Giocano anche le scuole. Chiuse, ma soprattutto destinate a rimanerlo: via all’istruzione a distanza, tele scuola come tele lavoro. Il maestro di domani è uno schermo, il gioco supera la realtà. L’ignoranza diventerà “virale”, ma on line, in onore al distanziamento sociale. Ritorna il gioco della nostra infanzia, guardie e ladri. In ossequio all’hasthtag #iorestoacasa, sono stati liberati migliaia di detenuti, tra i quali pericolosi malavitosi. Il divertente gioco successivo è riscrivere il decreto, per riprenderli e ricondurli in carcere. Il carattere ludico degli ultimi mesi è dimostrato altresì dal fatto che i provvedimenti che ci hanno imprigionato sono stati assunti nella forma di atti amministrativi. Gioco pienamente riuscito: qualche mugugno a mezza bocca, ma nessuna reazione, tranne l’impuntatura di pochi giuristi permalosi.
Qualche problema in più c’è stato in Germania, dove misure ben più blande di quelle italiane hanno causato pubbliche manifestazioni di protesta e nella litigiosa Spagna, in cui il gioco ha assunto caratteri esilaranti. Esasperati per l’inazione e gli errori del governo socialcomunista, molti spagnoli sono scesi in strada con cortei di automobili in tutte le città. La novità del gioco è che la protesta è stata patrocinata dalla destra politica di Vox Espana. Risultato: come tra bambini capricciosi, qualcuno ha detto: non gioco più. I progressisti, sempre deliziati da cortei e manifestazioni di piazza, si sono mascherati da vecchie signore scandalizzate e giudiziose: i clacson hanno fatto rumore, la tranquillità è stata violata, qualche ambulanza ha dovuto cambiare strada. I piromani sono diventati pompieri. L’homo ludens iberico, come quello italico, può giocare solo se impugna la bandiera giusta.
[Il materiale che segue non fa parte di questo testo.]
(** Lines 9530 to 9673. *)
Definition lines_9530 : chunk := mkChunk
  [(544, mkState [(2, St 233); (33, St 520); (35, Tr 559); (37, St 253); (47, Tr 560); (48, St 545); (49, St
      553); (50, St 555); (58, Tr 576); (59, St 520); (61, St 520); (63, Tr 562); (64, Tr 263); (95, St 520);
      (126, St 520)] [If (Below 51) (If (Within 36 46) (Go (St 520)) Fall) (If (Above 57) (If (Above 90) (If
      (Within 97 122) (Go (St 520)) Fall) (If (AtLeast 65) (Go (St 520)) Fall)) (Go (St 554)))] (St 0));
    (545, mkState [(33, St 520); (35, Tr 559); (37, St 253); (46, St 546); (47, Tr 560); (58, Tr 576); (61, St
      520); (63, Tr 562); (64, Tr 263); (95, St 520); (126, St 520)] [If (Below 65) (If (Within 36 59) (Go (St
      520)) Fall) (If (Above 90) (If (Within 97 122) (Go (St 520)) Fall) (Go (St 520)))] (St 0));
    (546, mkState [(2, St 237); (33, St 520); (35, Tr 559); (37, St 253); (47, Tr 560); (48, St 547); (49, St
      549); (50, St 551); (58, Tr 576); (59, St 520); (61, St 520); (63, Tr 562); (64, Tr 263); (95, St 520);
      (126, St 520)] [If (Below 51) (If (Within 36 46) (Go (St 520)) Fall) (If (Above 57) (If (Above 90) (If
      (Within 97 122) (Go (St 520)) Fall) (If (AtLeast 65) (Go (St 520)) Fall)) (Go (St 550)))] (St 0));
    (547, mkState [(33, St 520); (35, Tr 559); (37, St 253); (46, St 548); (47, Tr 560); (58, Tr 576); (61, St
      520); (63, Tr 562); (64, Tr 263); (95, St 520); (126, St 520)] [If (Below 65) (If (Within 36 59) (Go (St
      520)) Fall) (If (Above 90) (If (Within 97 122) (Go (St 520)) Fall) (Go (St 520)))] (St 0));
    (548, mkState [(2, St 241); (33, St 520); (35, Tr 559); (37, St 253); (47, Tr 560); (58, Tr 576); (61, St
      520); (63, Tr 562); (64, Tr 263); (95, St 520); (126, St 520)] [If (Below 65) (If (Within 36 59) (Go (St
      520)) Fall) (If (Above 90) (If (Within 97 122) (Go (St 520)) Fall) (Go (St 520)))] (St 0))]
  [].

(** Lines 9674 to 9796. *)
Definition lines_9674 : chunk := mkChunk
  [(549, mkState [(33, St 520); (35, Tr 559); (37, St 253); (46, St 548); (47, Tr 560); (58, Tr 576); (59, St
      520); (61, St 520); (63, Tr 562); (64, Tr 263); (95, St 520); (126, St 520)] [If (Below 48) (If (Within
      36 45) (Go (St 520)) Fall) (If (Above 57) (If (Above 90) (If (Within 97 122) (Go (St 520)) Fall) (If
      (AtLeast 65) (Go (St 520)) Fall)) (Go (St 550)))] (St 0));
    (550, mkState [(33, St 520); (35, Tr 559); (37, St 253); (46, St 548); (47, Tr 560); (58, Tr 576); (59, St
      520); (61, St 520); (63, Tr 562); (64, Tr 263); (95, St 520); (126, St 520)] [If (Below 48) (If (Within
      36 45) (Go (St 520)) Fall) (If (Above 57) (If (Above 90) (If (Within 97 122) (Go (St 520)) Fall) (If
      (AtLeast 65) (Go (St 520)) Fall)) (Go (St 547)))] (St 0));
    (551, mkState [(33, St 520); (35, Tr 559); (37, St 253); (46, St 548); (47, Tr 560); (53, St 552); (58, Tr
      576); (59, St 520); (61, St 520); (63, Tr 562); (64, Tr 263); (95, St 520); (126, St 520)] [If (Below
      48) (If (Within 36 45) (Go (St 520)) Fall) (If (Above 57) (If (Above 90) (If (Within 97 122) (Go (St
      520)) Fall) (If (AtLeast 65) (Go (St 520)) Fall)) (Go (St 547)))] (St 0));
    (552, mkState [(33, St 520); (35, Tr 559); (37, St 253); (46, St 548); (47, Tr 560); (58, Tr 576); (61, St
      520); (63, Tr 562); (64, Tr 263); (95, St 520); (126, St 520)] [If (Below 54) (If (Above 45) (If (Within
      48 53) (Go (St 547)) Fall) (If (AtLeast 36) (Go (St 520)) Fall)) (If (Above 59) (If (Above 90) (If
      (Within 97 122) (Go (St 520)) Fall) (If (AtLeast 65) (Go (St 520)) Fall)) (Go (St 520)))] (St 0))]
  [].

(** Lines 9797 to 9923. *)
Definition lines_9797 : chunk := mkChunk
  [(553, mkState [(33, St 520); (35, Tr 559); (37, St 253); (46, St 546); (47, Tr 560); (58, Tr 576); (59, St
      520); (61, St 520); (63, Tr 562); (64, Tr 263); (95, St 520); (126, St 520)] [If (Below 48) (If (Within
      36 45) (Go (St 520)) Fall) (If (Above 57) (If (Above 90) (If (Within 97 122) (Go (St 520)) Fall) (If
      (AtLeast 65) (Go (St 520)) Fall)) (Go (St 554)))] (St 0));
    (554, mkState [(33, St 520); (35, Tr 559); (37, St 253); (46, St 546); (47, Tr 560); (58, Tr 576); (59, St
      520); (61, St 520); (63, Tr 562); (64, Tr 263); (95, St 520); (126, St 520)] [If (Below 48) (If (Within
      36 45) (Go (St 520)) Fall) (If (Above 57) (If (Above 90) (If (Within 97 122) (Go (St 520)) Fall) (If
      (AtLeast 65) (Go (St 520)) Fall)) (Go (St 545)))] (St 0));
    (555, mkState [(33, St 520); (35, Tr 559); (37, St 253); (46, St 546); (47, Tr 560); (53, St 556); (58, Tr
      576); (59, St 520); (61, St 520); (63, Tr 562); (64, Tr 263); (95, St 520); (126, St 520)] [If (Below
      48) (If (Within 36 45) (Go (St 520)) Fall) (If (Above 57) (If (Above 90) (If (Within 97 122) (Go (St
      520)) Fall) (If (AtLeast 65) (Go (St 520)) Fall)) (Go (St 545)))] (St 0));
    (556, mkState [(33, St 520); (35, Tr 559); (37, St 253); (46, St 546); (47, Tr 560); (58, Tr 576); (61, St
      520); (63, Tr 562); (64, Tr 263); (95, St 520); (126, St 520)] [If (Below 54) (If (Above 45) (If (Within
      48 53) (Go (St 545)) Fall) (If (AtLeast 36) (Go (St 520)) Fall)) (If (Above 59) (If (Above 90) (If
      (Within 97 122) (Go (St 520)) Fall) (If (AtLeast 65) (Go (St 520)) Fall)) (Go (St 520)))] (St 0))]
  [(552, ([MarkH], 557))].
Ricordate la storiella di quel bambino, proprietario della palla, che la portò via perché stava perdendo la partita? Ho deciso di comportarmi allo stesso modo, homo ludens contagiosus e, ahimé, italicus. Non ne posso più, non gioco più: mi chiudo in casa volontariamente, mi distanzio di mia iniziativa, non credo più a nulla di quanto dice, propone e impone a credere il potere. Non mi resta che il gioco, lo sberleffo, la resistenza passiva, l’indifferenza. Strana cosa diventare anarchici a quest’età, ma, credete: il virus nemico da cui guardarsi è il potere. Non resta, un po’ per celia e un po’ per non morire, che dirgli di no. Quando il gioco si fa duro, i duri cominciano a giocare (John Belushi, Animal House).